= Associated Chamber Music Players =

The Associated Chamber Music Players (ACMP) is an international organization of musicians - mostly amateur but also some professionals - devoted to playing chamber music. The organization publishes a directory of musicians worldwide—in print and online; members can contact other players and arrange chamber music sessions. ACMP publishes a guide to chamber music workshops around the world, and has a fund to support chamber music education and engagement programs.

==History==
ACMP was founded in 1947 by Helen B. Rice and Leonard Strauss, both amateur violinists who traveled often and sought partners for chamber music evenings in travel destinations, as described in the book Helen Rice, The Great Lady of Chamber Music by Rustin McIntosh. Ms. Rice took the initiative to organize the first directory of chamber music players, and managed a directory of thousands of players around the world until her death in 1980.

In 1993, Clinton B. Ford, a businessman, amateur violinist and amateur astronomer, bequeathed an endowment of about four million dollars to ACMP. With the funds, ACMP set up a foundation for supporting chamber music programs and workshops.

From November July 2020, Stephanie Griffin, an arts administration professional, has served as executive director.

==Programs==
The ACMP Directory of chamber music players is available both in printed form and at the ACMP website, and lists more than 2,500 musicians from 22 countries.

Each year since 2013, ACMP has initiated the Worldwide Play-in Weekend, an international event where musicians gather all over the world to play chamber music on the same weekend More than 150 play-ins have taken place, involving thousands of chamber music players of all ages, backgrounds and levels, including in Geneva, Switzerland; Madrid, Spain; Munich Germany; Tel Aviv, Israel; Vancouver and Toronto, Canada; and Podgorica, Montenegro, as well as across the U.S. in San Diego, San Francisco, Oakland, Blacksburg, VA, Mystic, CT, Philadelphia, PA, Washington, DC, Colorado, and New York.

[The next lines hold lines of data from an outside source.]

Lemma sha1_calls_ok n v :
  five v → (n <= 80)%nat →
  let '(v', w) := fold_left (λ '(v, w) i, let '(wt, w) := word_argument block i w in (sha1_round_call i wt v, w)) (seq 0 n) (v, []) in
  rotated n v' = fold_left (sha1_step W) (seq 0 n) v ∧ five v' ∧ holds W n w.
Proof.
  intros Hv. assert (Hwords : ∀ t, word 32 (W @@ t)).
  { apply sha1_schedule_words; [apply length_words_of|apply words_words_of]. }
  induction n as [|n IH]; intros Hn.
  { cbn [seq fold_left]. split; [by apply rotated_self; [apply Hv|]|]. split; [done|]. split; [done|]. intros; lia. }
  rewrite seq_S, !fold_left_app. cbn [Nat.add fold_left]. specialize (IH ltac:(lia)).
  destruct (fold_left _ (seq 0 n) (v, [])) as [v1 w1]. destruct IH as (E1 & H1 & Hw1).
  destruct (word_argument_ok n w1 Hw1 ltac:(lia)) as [E2 H2]. destruct (word_argument block n w1) as [wt w2]. cbn [fst snd] in *.
  destruct (sha1_call_ok n wt v1 W H1 (eq_sym E2)) as [E3 H3]; [rewrite E2; apply Hwords|lia|].
  by rewrite E3, E1.
Qed.
End Schedule.

Lemma sha1_Transform_ok H chunk :
  five H → bytes chunk → (64 <= length chunk)%nat → sha1_Transform H chunk = sha1_compress (take 64 chunk) H.
Proof.
  intros HH Hb Hl. unfold sha1_Transform, sha1_compress. pose proof (sha1_calls_ok chunk Hb Hl 80 H HH ltac:(lia)) as E.
  destruct (fold_left _ (seq 0 80) (H, [])) as [v w]. destruct E as (E & [Hv _] & _).
  rewrite rotated_self in E by done. by rewrite E.
Qed.

Lemma five_step (f : list Z → nat → list Z) ts H :
  (∀ r t, length r = 5%nat → length (f r t) = 5%nat) → length H = 5%nat → length (fold_left f ts H) = 5%nat.
Proof. intros Hf. revert H. induction ts as [|t ts IH]; intros H HH; [done|]. apply IH. by apply Hf. Qed.
Lemma length_sha1_step W r t : length r = 5%nat → length (sha1_step W r t) = 5%nat.
Proof. intros Hr. do 5 (destruct r as [|? r]; [done|]). by destruct r. Qed.
Lemma sha1_compress_five b H : five H → five (sha1_compress b H).
Proof.
  intros [Hl _]. unfold sha1_compress. split; [|apply words_add32].
  rewrite length_zip_with, five_step by (done || apply length_sha1_step). lia.
Qed.

(** ** RIPEMD-160 by permutations *)

(** The words of round [j] are permuted [j] times by [rho]; the right line starts from [pi].  The rotation
    depends on the round and the word only. *)
Definition rho : list nat := [7; 4; 13; 1; 10; 6; 15; 3; 12; 0; 9; 5; 2; 14; 11; 8]%nat.
Definition pi (i : nat) : nat := ((9 * i + 5) mod 16)%nat.
Definition message_word (start : nat → nat) (t : nat) : nat := Nat.iter (t / 16) (λ i, nth i rho 0%nat) (start (t mod 16)%nat).
Definition rotations : list (list Z) :=
  [[11; 14; 15; 12; 5; 8; 7; 9; 11; 13; 14; 15; 6; 7; 9; 8];
   [12; 13; 11; 15; 6; 9; 9; 7; 12; 15; 11; 13; 7; 8; 7; 7];
   [13; 15; 14; 11; 7; 7; 6; 8; 13; 14; 13; 12; 5; 5; 6; 9];
   [14; 11; 12; 14; 8; 6; 5; 5; 15; 12; 15; 14; 9; 9; 8; 6];
   [15; 12; 13; 13; 9; 5; 8; 6; 14; 11; 12; 11; 8; 6; 5; 5]].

The annual Livestream Masterclass helps players worldwide enhance their skills in an accessible online educational experience. In real-time and broadcast across the internet, a professional ensemble provides tips and coaching by interacting with two learning quartets. In 2018, the professional ensemble PubliQUARTET guided the Livestream Masterclass; in 2019, Catalyst Quartet led the Livestream Masterclass with students from the Chamber Music Center of New York and Face the Music of the Kaufman Music Center. The Live Streaming Masterclass in 2020 was led by Jasper String Quartet The Masterclasses are also archived online for those wishing to watch it after the broadcast.

In 2019, ACMP began its minicoaching video series, Chamber Music Animato! The first three videos feature players from Imani Winds on wind playing, followed by three minicoaching video sessions on string playing with PUBLIQuartet.

Additional resources offered by ACMP include the Chamber Music Workshop Guide, available in print and on the ACMP website, a directory of worldwide playing sessions offered to adult amateur players. ACMP also makes available 200,000 chamber music works.

From 2017 to 2020, ACMP sponsored From the Top through the ACMP Young Chamber Ensemble Program, supporting two young musician ensembles annually.

ACMP maintains a website, which provides information to ACMP members and the public. In 2018-2019, ACMP received funding for its work from the New York City Department of Cultural Affairs.

==The ACMP Foundation==
Since 1994, the ACMP Foundation has awarded more than 4 million dollars in grants to support programs for adult amateur players and community-based music education programs for young musicians and others.

The ACMP Foundation provides grants to foster the playing of chamber music for people of all ages and skill levels. Grants are provided for ongoing programs and special projects around the world that promote participatory chamber music activities and education. Recipients have included chamber music workshops and education programs by music schools and centers, music camps for children and adults in the United States, Europe, Israel, and elsewhere. Also included are grants to amateur ensembles that seek coaching from professional players.

ACMP presents two awards annually. The Helen Rice Award, given in memory of ACMP's founder, recognizes those who have moved the chamber music world in new directions. Recent recipients include Edward Guo, founder of IMSLP (International Music Score Library Project), a comprehensive online resource of public domain music. The Susan McIntosh Lloyd Award for excellence and diversity in chamber music education is given annually to a music education organization. Recent recipients have included the Preucil School of Music, Iowa City, IA; The Sphinx Organization, Detroit, MI; and the Chamber Music Center, New York, New York.